**SUPPLIED INFORMATION:**

:::

Lemma symbol_lower_class c :
  symbol_char c = true -> SLUGIFY_PATTERN_class (lower_char c) = true.
Proof. char_cases c; vm_compute; congruence. Qed.

Lemma all_chars_str_map (p q : ascii -> bool) f s :
  (forall c, p c = true -> q (f c) = true) ->
  all_chars p s = true -> all_chars q (str_map f s) = true.
Proof.
  intros Hf. induction s as [|c r IH]; [done|]. cbn [all_chars str_map].
  intros [Hc Hr]%andb_true_iff. by rewrite (Hf _ Hc), IH.
Qed.

Lemma slugify_all_symbols s : all_chars symbol_char s = true -> slugify s = "project".
Proof.
  intros Hs. unfold slugify. rewrite sub_all_class; [done|].
  apply (all_chars_str_map symbol_char); [apply symbol_lower_class|].
  by apply rstrip_all_chars, lstrip_all_chars.
Qed.

(** ** Dictionaries *)

Lemma dict_lookup_set d k v k' :
  dict_lookup (dict_set d k v) k' = if String.eqb k' k then Some v else dict_lookup d k'.
Proof.
  induction d as [|[k0 v0] r IH]; simpl.
  - by destruct (String.eqb k' k).
  - destruct (String.eqb k k0) eqn:Hk; simpl.
    + apply String.eqb_eq in Hk as ->. by destruct (String.eqb k' k0).
    + rewrite IH. destruct (String.eqb k' k0) eqn:Hk'; [|done].
      apply String.eqb_eq in Hk' as ->. by rewrite String.eqb_sym, Hk.
Qed.

Lemma dict_set_id d k v : dict_lookup d k = Some v -> dict_set d k v = d.
Proof.
  induction d as [|[k0 v0] r IH]; simpl; [done|].
  destruct (String.eqb k k0); [congruence|]. intros Hr. by rewrite IH.
Qed.
(** * Math-region scanners of treeblood.go: a shallow embedding

    The file follows [src/treeblood.go]: the delimiter constants, the inline
    scanner [texInlineRegionParser.Parse], the block scanner
    [texBlockRegionParser.Open] / [Continue] / [Close] and the renderer
    [MathRenderer.renderMath]; from main.go it takes the course listing of
    [main] and the handler [renderCource].

    Data.  A Go [[]byte] is a [list byte]; a Go [string] is a [string]; a Go
    [int] is a [Z] (every integer of the scanners is an offset into, or a
    length of, a slice held in memory, so no 64-bit wrap-around can occur and
    none is written out).  The flavor is the bitset of the source, with
    [Z.lor] and [Z.land].  A nil slice is [None], and an index out of range,
    where Go panics, does not occur on a reader that stands on a line
    ([on_line] below).

    Effects.  The scanners mutate the reader and the parser context they are
    handed; here both are threaded explicitly: every operation takes the
    reader and returns the new one.

    Outside the repository.  Go's [bytes] package is given by the functions
    of module [Bytes]; the host's reader, and the little of the host's
    dispatch that the statements about whole documents need, are modelled
    after the spec and marked so. *)

From Stdlib Require Import ZArith List Lia Bool.
From Stdlib Require Import Strings.String Strings.Byte.
Import ListNotations.

Open Scope Z_scope.

(** ** Byte slices and the functions of Go's [bytes] package the code calls *)

Definition bytes := list byte.

(** [[]byte("...")] and [string(b)]. *)
Definition B (s : string) : bytes := list_byte_of_string s.
Definition string_of (b : bytes) : string := string_of_list_byte b.

(** [len(b)]. *)
Definition len (b : bytes) : Z := Z.of_nat (List.length b).

(** [b[i:]] and [b[i:j]], for indices within range. *)
Definition slice_from (b : bytes) (i : Z) : bytes := skipn (Z.to_nat i) b.
Definition slice (b : bytes) (i j : Z) : bytes :=
  firstn (Z.to_nat (j - i)) (skipn (Z.to_nat i) b).

Module Bytes.

(** [bytes.HasPrefix(s, prefix)]. *)
Fixpoint HasPrefix (s prefix : bytes) {struct prefix} : bool :=
  match prefix, s with
  | [], _ => true
  | _ :: _, [] => false
  | p :: prefix', c :: s' => Byte.eqb c p && HasPrefix s' prefix'
  end.

(** Offset of the first occurrence of [sep] in [s], if there is one. *)
Fixpoint first_occurrence (s sep : bytes) : option nat :=
  if HasPrefix s sep then Some O
  else match s with
       | [] => None
       | _ :: s' => option_map S (first_occurrence s' sep)
       end.

(** [bytes.Index(s, sep)]: the index of the first instance of [sep] in [s],
    or -1. *)
Definition Index (s sep : bytes) : Z :=
  match first_occurrence s sep with
  | Some n => Z.of_nat n
  | None => -1
  end.

(** [bytes.Contains(b, subslice)] is [Index(b, subslice) != -1]. *)
Definition Contains (b subslice : bytes) : bool :=
  negb (Index b subslice =? -1).

(** Non-overlapping occurrences of a non-empty [sep]: after a match the
    scan resumes behind it, which [skip] counts down. *)
Fixpoint count_from (s sep : bytes) (skip : nat) : nat :=
  match s with
  | [] => O
  | _ :: s' =>
      match skip with
      | S k => count_from s' sep k
      | O => if HasPrefix s sep
             then S (count_from s' sep (pred (List.length sep)))
             else count_from s' sep O
      end
  end.

(** [bytes.Count(s, sep)]: the number of non-overlapping instances of
    [sep] in [s].  For an empty [sep] Go answers the number of code points
    plus one; that is one more than the length for the ASCII input used
    here, and no scanner passes an empty separator. *)
Definition Count (s sep : bytes) : Z :=
  match sep with
  | [] => len s + 1
  | _ => Z.of_nat (count_from s sep O)
  end.

End Bytes.

(** ** The reader *)

(** The scanners work on the host's [text.Reader] and [text.Segment], which
    are not part of this repository.  The module below stands for them: the
    operations are those spec section 6 lists (peek current line, advance by
    line, advance by byte count within a line, get and set an opaque
    position, extract a byte range), with the signatures the calls in
    treeblood.go fix.  The reader is the document with a scan position, the
    pair (line index, segment of the rest of the current line) that
    [Position] hands out and [SetPosition] takes back; what [PeekLine]
    answers is a function of that position. *)

Module text.

(** Modelled from the spec: [text.Segment], a byte range of the source;
    [Padding] counts the columns the host puts before an indented line. *)
Record Segment := mkSegment { Start : Z; Stop : Z; Padding : Z }.

(** Modelled from the spec: [text.NewSegment(start, stop)], the range
    without padding. *)
Definition NewSegment (start stop : Z) : Segment :=
  {| Start := start; Stop := stop; Padding := 0 |}.

(** Modelled from the spec: [Segment.Value(buffer)], the bytes of the range
    behind [Padding] spaces. *)
Definition SegmentValue (t : Segment) (buffer : bytes) : bytes :=
  repeat x20 (Z.to_nat (Padding t)) ++ slice buffer (Start t) (Stop t).
Module autoware_msgs.
Record DetectedObject := mkDetectedObject
  { header : std_msgs.Header;
    id : Z;
    label : string;
    score : float;
    valid : bool;
    pose : geometry_msgs.Pose;
    dimensions : geometry_msgs.Vector3;
    pose_reliable : bool }.
Record DetectedObjectArray := mkDetectedObjectArray
  { array_header : std_msgs.Header; objects : list DetectedObject }.
End autoware_msgs.

(** [pcl::fromROSMsg] and [pcl::toROSMsg]: the points are carried over;
    the caller overwrites the header of the message it builds. *)
Definition fromROSMsg (m : sensor_msgs.PointCloud2) : pcl.PointCloud :=
  sensor_msgs.data m.

Definition toROSMsg (c : pcl.PointCloud) : sensor_msgs.PointCloud2 :=
  sensor_msgs.mkPointCloud2 std_msgs.empty c.

(** ** The dynamic-reconfigure snapshot

    [obstacle_detector_Config] is generated from the package's [.cfg]
    file; dynamic_reconfigure knows [bool], [int] and [double]
    parameters, so the real-valued members are doubles. *)

Record obstacle_detector_Config := mkConfig
  { use_pca_box : bool;
    use_tracking : bool;
    voxel_grid_size : float;
    roi_max_x : float; roi_max_y : float; roi_max_z : float;
    roi_min_x : float; roi_min_y : float; roi_min_z : float;
    ground_threshold : float;
    cluster_threshold : float;
    cluster_max_size : Z;
    cluster_min_size : Z;
    displacement_threshold : float;
    iou_threshold : float }.

(** The namespace-scope parameters of the node. *)
Record Params := mkParams
  { USE_PCA_BOX : bool;
    USE_TRACKING : bool;
    VOXEL_GRID_SIZE : float;
    ROI_MAX_POINT : Vector4f;
    ROI_MIN_POINT : Vector4f;
    GROUND_THRESH : float;
    CLUSTER_THRESH : float;
    CLUSTER_MAX_SIZE : Z;
    CLUSTER_MIN_SIZE : Z;
    DISPLACEMENT_THRESH : float;
    IOU_THRESH : float }.

(** [dynamicParamCallback]: every parameter is overwritten by the
    snapshot's value; nothing of the old parameters survives, and
    [level] is not read. *)
Definition dynamicParamCallback
  (config : obstacle_detector_Config) (level : Z) (_ : Params) : Params :=
  {| USE_PCA_BOX := use_pca_box config;
     USE_TRACKING := use_tracking config;
     VOXEL_GRID_SIZE := float_of_double (voxel_grid_size config);
     ROI_MAX_POINT :=
       mkVector4f (float_of_double (roi_max_x config))
                  (float_of_double (roi_max_y config))
                  (float_of_double (roi_max_z config)) 1%float;
     ROI_MIN_POINT :=
       mkVector4f (float_of_double (roi_min_x config))
                  (float_of_double (roi_min_y config))
                  (float_of_double (roi_min_z config)) 1%float;
     GROUND_THRESH := float_of_double (ground_threshold config);
     CLUSTER_THRESH := float_of_double (cluster_threshold config);
     CLUSTER_MAX_SIZE := cluster_max_size config;
     CLUSTER_MIN_SIZE := cluster_min_size config;
     DISPLACEMENT_THRESH := float_of_double (displacement_threshold config);
     IOU_THRESH := float_of_double (iou_threshold config) |}.
(** Names whose entries agree are passed over by the loop. *)
Lemma check_signatures_skip (names rest : list string)
    (original modified : signatures) :
  (forall k, In k names ->
     exists v, dict_get original k = Some v /\ dict_get modified k = Some v) ->
  check_signatures (names ++ rest) original modified =
    check_signatures rest original modified.
Proof.
  induction names as [| f names IH]; intros Hsame; [reflexivity |].
  cbn [app check_signatures].
  destruct (Hsame f (or_introl eq_refl)) as (v & -> & ->).
  rewrite String.eqb_refl. cbn [negb].
  apply IH. intros k Hk. apply Hsame. now right.
Qed.

Section SignatureChains.

Variable extract_function_signatures : string -> signatures.

(** X14: the check composes: if a second version of api.ts passes
    against the first and a third passes against the second, the third
    passes against the first. *)
Theorem verify_api_signature_unchanged_trans first second third :
  verify_api_signature_unchanged extract_function_signatures first second
    = Ok tt ->
  verify_api_signature_unchanged extract_function_signatures second third
    = Ok tt ->
  verify_api_signature_unchanged extract_function_signatures first third
    = Ok tt.
Proof.
  unfold verify_api_signature_unchanged.
  rewrite !check_signatures_ok by (intros k Hk; now apply dict_get_keys).
  intros H12 H23 k Hk.
  destruct (dict_get_keys _ _ Hk) as [v Hv].
  rewrite <- (H12 k Hk). apply H23.
  apply dict_get_In_keys with v. now rewrite (H12 k Hk).
Qed.

(** X15: the error is that of the first original function, in the order
    of the original table, that is missing or has another signature:
    when the functions before it are unchanged, a missing function is
    reported as removed and a function with another signature as
    changed, with both signatures in the message. *)
Theorem verify_api_signature_first_violation
    original_api modified_api before func_name original after :
  extract_function_signatures original_api =
    before ++ (func_name, original) :: after ->
  ~ In func_name (dict_keys before) ->
  (forall name, In name (dict_keys before) ->
     dict_get (extract_function_signatures modified_api) name =
     dict_get (extract_function_signatures original_api) name) ->
  dict_get (extract_function_signatures modified_api) func_name
    <> Some original ->
  verify_api_signature_unchanged extract_function_signatures
    original_api modified_api =
    Raise match dict_get (extract_function_signatures modified_api)
                  func_name with
          | None => removed_error func_name
          | Some modified => changed_error func_name original modified
          end.
Proof.
  intros Horig Hfresh Hsame Hdiff. unfold verify_api_signature_unchanged.
  assert (Hget : dict_get (extract_function_signatures original_api)
                   func_name = Some original).
  { rewrite Horig, dict_get_app_fresh by assumption.
    cbn. now rewrite String.eqb_refl. }
  replace (dict_keys (extract_function_signatures original_api))
    with (dict_keys before ++ func_name :: dict_keys after)
    by (rewrite Horig; unfold dict_keys; now rewrite map_app).
  rewrite check_signatures_skip.
  - cbn [check_signatures]. rewrite Hget.
    destruct (dict_get (extract_function_signatures modified_api) func_name)
      as [modified |]; [| reflexivity].
    destruct (String.eqb_spec original modified) as [-> | Hne];
      [congruence | reflexivity].
  - intros k Hk.
    assert (Hk' : In k (dict_keys (extract_function_signatures original_api))).
    { rewrite Horig. unfold dict_keys in *. rewrite map_app.
      apply in_or_app. now left. }
    destruct (dict_get_keys _ _ Hk') as [v Hv].
    exists v. split; [assumption |]. now rewrite Hsame.
Qed.

(** X16: no removal and no change of signature goes unnoticed: if some
    function of the original api.ts is missing from the modified one or
    has another signature there, the check raises an error. *)
Theorem verify_api_signature_detects_change
    original_api modified_api func_name original :
  dict_get (extract_function_signatures original_api) func_name
    = Some original ->
  dict_get (extract_function_signatures modified_api) func_name
    <> Some original ->
  exists msg,
    verify_api_signature_unchanged extract_function_signatures
      original_api modified_api = Raise msg.
Proof.
  intros Hget Hdiff.
  destruct (verify_api_signature_unchanged extract_function_signatures
              original_api modified_api) as [[] | msg] eqn:Hres; [| eauto].
  exfalso. apply Hdiff. rewrite <- Hget.
  unfold verify_api_signature_unchanged in Hres.
  rewrite check_signatures_ok in Hres
    by (intros k Hk; now apply dict_get_keys).
  apply Hres. now apply dict_get_In_keys with original.
Qed.

End SignatureChains.

(** ** Modify, do not replace *)

(** X17: feature-logic-implementer may modify an existing api.ts but not
    create it anew: for an existing path that ends in api.ts and contains
    none of the interface directories, [before_create_file] raises and
    [before_modify_file] lets the modification through. *)
Theorem implementer_modifies_but_not_creates_api
    (exists_ : string -> bool) file_path :
  exists_ file_path = true ->
  endswith file_path "api.ts" = true ->
  existsb (fun ui_dir => contains ui_dir file_path) ui_directories = false ->
  before_create_file exists_ "feature-logic-implementer" file_path
    = Raise forbidden_create_api /\
  before_modify_file "feature-logic-implementer" file_path = Ok tt.
Proof.
  intros He Hs Hui. split.
  - unfold before_create_file. now rewrite Hs, He.
  - destruct (before_modify_file "feature-logic-implementer" file_path)
      as [[] | msg] eqn:Hres; [reflexivity |].
    apply before_modify_file_raise in Hres as (_ & Hdir & _).
    cbn [existsb ui_directories] in Hui.
    rewrite orb_false_r, !orb_false_iff in Hui.
    destruct Hui as (H1 & H2 & H3), Hdir as [H | [H | H]]; congruence.
Qed.

(** ** The further properties at concrete inputs *)

(** The example of the document: a form under components/. *)
Lemma before_modify_file_raises_iff_witness :
  before_modify_file "feature-logic-implementer"
    "app/time-slots/components/TimeSlotForm.tsx" =
  Raise (forbidden_modify "app/time-slots/components/TimeSlotForm.tsx").
Proof.
  apply (proj2 (before_modify_file_raises_iff _ _ _)).
  split; [reflexivity |]. split; [left |]; reflexivity.
Defined.

(** The page of a feature. *)
Lemma before_modify_file_refuses_ui_paths_witness :
  before_modify_file "feature-logic-implementer"
    ("app/time-slots" +:+ "/page.tsx" +:+ "") =
  Raise (forbidden_modify ("app/time-slots" +:+ "/page.tsx" +:+ "")).
Proof.
  apply before_modify_file_refuses_ui_paths. right; left; reflexivity.
Defined.

(** ui-implementer replacing an existing api.ts. *)
Lemma hooks_restrict_implementer_only_witness :
  before_create_file all_files "ui-implementer" "app/time-slots/api.ts"
    = Ok [] /\
  before_modify_file "ui-implementer" "app/time-slots/api.ts" = Ok tt /\
  verify_prerequisites all_files "ui-implementer" "app/time-slots/api.ts"
    = (true, "").
Proof.
  apply hooks_restrict_implementer_only. discriminate.
Defined.

(** feature-logic-implementer creating an api.ts that does not exist. *)
Lemma before_create_file_new_file_witness :
  before_create_file no_files "feature-logic-implementer"
    "app/time-slots/api.ts" = Ok [].
Proof.
  apply before_create_file_new_file. left; reflexivity.
Defined.

(** A service file whose name merely ends in api.ts. *)
Lemma before_create_file_suffix_match_witness :
  before_create_file all_files "feature-logic-implementer"
    ("lib/services/open" +:+ "api.ts") = Raise forbidden_create_api.
Proof.
  apply before_create_file_suffix_match. reflexivity.
Defined.

(** A request to modify the interface is [ui_only] all the same. *)
Lemma classify_request_table_witness :
  classify_request "로그인 폼 UI 수정해줘" = "ui_only".
Proof.
  apply (proj2 (proj1 (classify_request_table "로그인 폼 UI 수정해줘"))).
  split; reflexivity.
Defined.

(** A new feature on an empty directory goes to ui-implementer. *)
Lemma route_request_incomplete_foundation_witness :
  route_request no_files path_of_context never_ui_changes
    "시간 거래 기능 만들어줘" time_slots = "ui-implementer".
Proof.
  destruct (route_request_incomplete_foundation
              no_files path_of_context never_ui_changes
              "시간 거래 기능 만들어줘" time_slots eq_refl)
    as (_ & _ & Hui).
  apply Hui. right; left; reflexivity.
Defined.

(** The same request once the foundation exists. *)
Lemma route_request_complete_foundation_witness :
  route_request all_files path_of_context never_ui_changes
    "시간 거래 기능 만들어줘" time_slots = "feature-logic-implementer".
Proof.
  destruct (route_request_complete_foundation
              all_files path_of_context never_ui_changes
              "시간 거래 기능 만들어줘" time_slots eq_refl)
    as (_ & _ & Hlogic).
  apply Hlogic. left; reflexivity.
Defined.

(** Test case 2 of the document: backend first. *)
Lemma route_request_agrees_with_prerequisites_witness :
  fst (verify_prerequisites no_files "feature-logic-implementer"
         (path_of_context "Supabase 인증 로직 구현해줘" auth)) = false.
Proof.
  apply (proj1 (route_request_agrees_with_prerequisites
                  no_files path_of_context never_ui_changes
                  "Supabase 인증 로직 구현해줘" auth)).
  reflexivity.
Defined.

(** Files of app/time-slots do not matter to a request on app/auth. *)
Lemma route_request_reads_foundation_only_witness :
  route_request only_auth path_of_context never_ui_changes
    "Supabase 인증 로직 구현해줘" auth =
  route_request auth_and_time_slots path_of_context never_ui_changes
    "Supabase 인증 로직 구현해줘" auth.
Proof.
  apply (route_request_reads_foundation_only
           only_auth auth_and_time_slots path_of_context never_ui_changes
           "Supabase 인증 로직 구현해줘" auth "feature-logic-implementer");
    reflexivity.
Defined.

(** A completed foundation with its markers. *)
Lemma completion_enables_implementer_witness :
  verify_prerequisites all_files "feature-logic-implementer"
    "app/time-slots" = (true, "") /\
  route_request all_files path_of_context never_ui_changes
    "Supabase 쿼리 구현해줘" time_slots = "feature-logic-implementer".
Proof.
  destruct (completion_enables_implementer
              all_files api_with_marker path_of_context never_ui_changes
              "app/time-slots" eq_refl) as (Hpre & _ & Hroute).
  split; [exact Hpre |].
  apply Hroute; [reflexivity | right; reflexivity].
Defined.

:::

**WORK REQUIRED:**
Take every line from the records that holds "toROSMsg" and copy it down.

**REPLY TO THE EXERCISE:**
(** [pcl::fromROSMsg] and [pcl::toROSMsg]: the points are carried over;
Definition toROSMsg (c : pcl.PointCloud) : sensor_msgs.PointCloud2 :=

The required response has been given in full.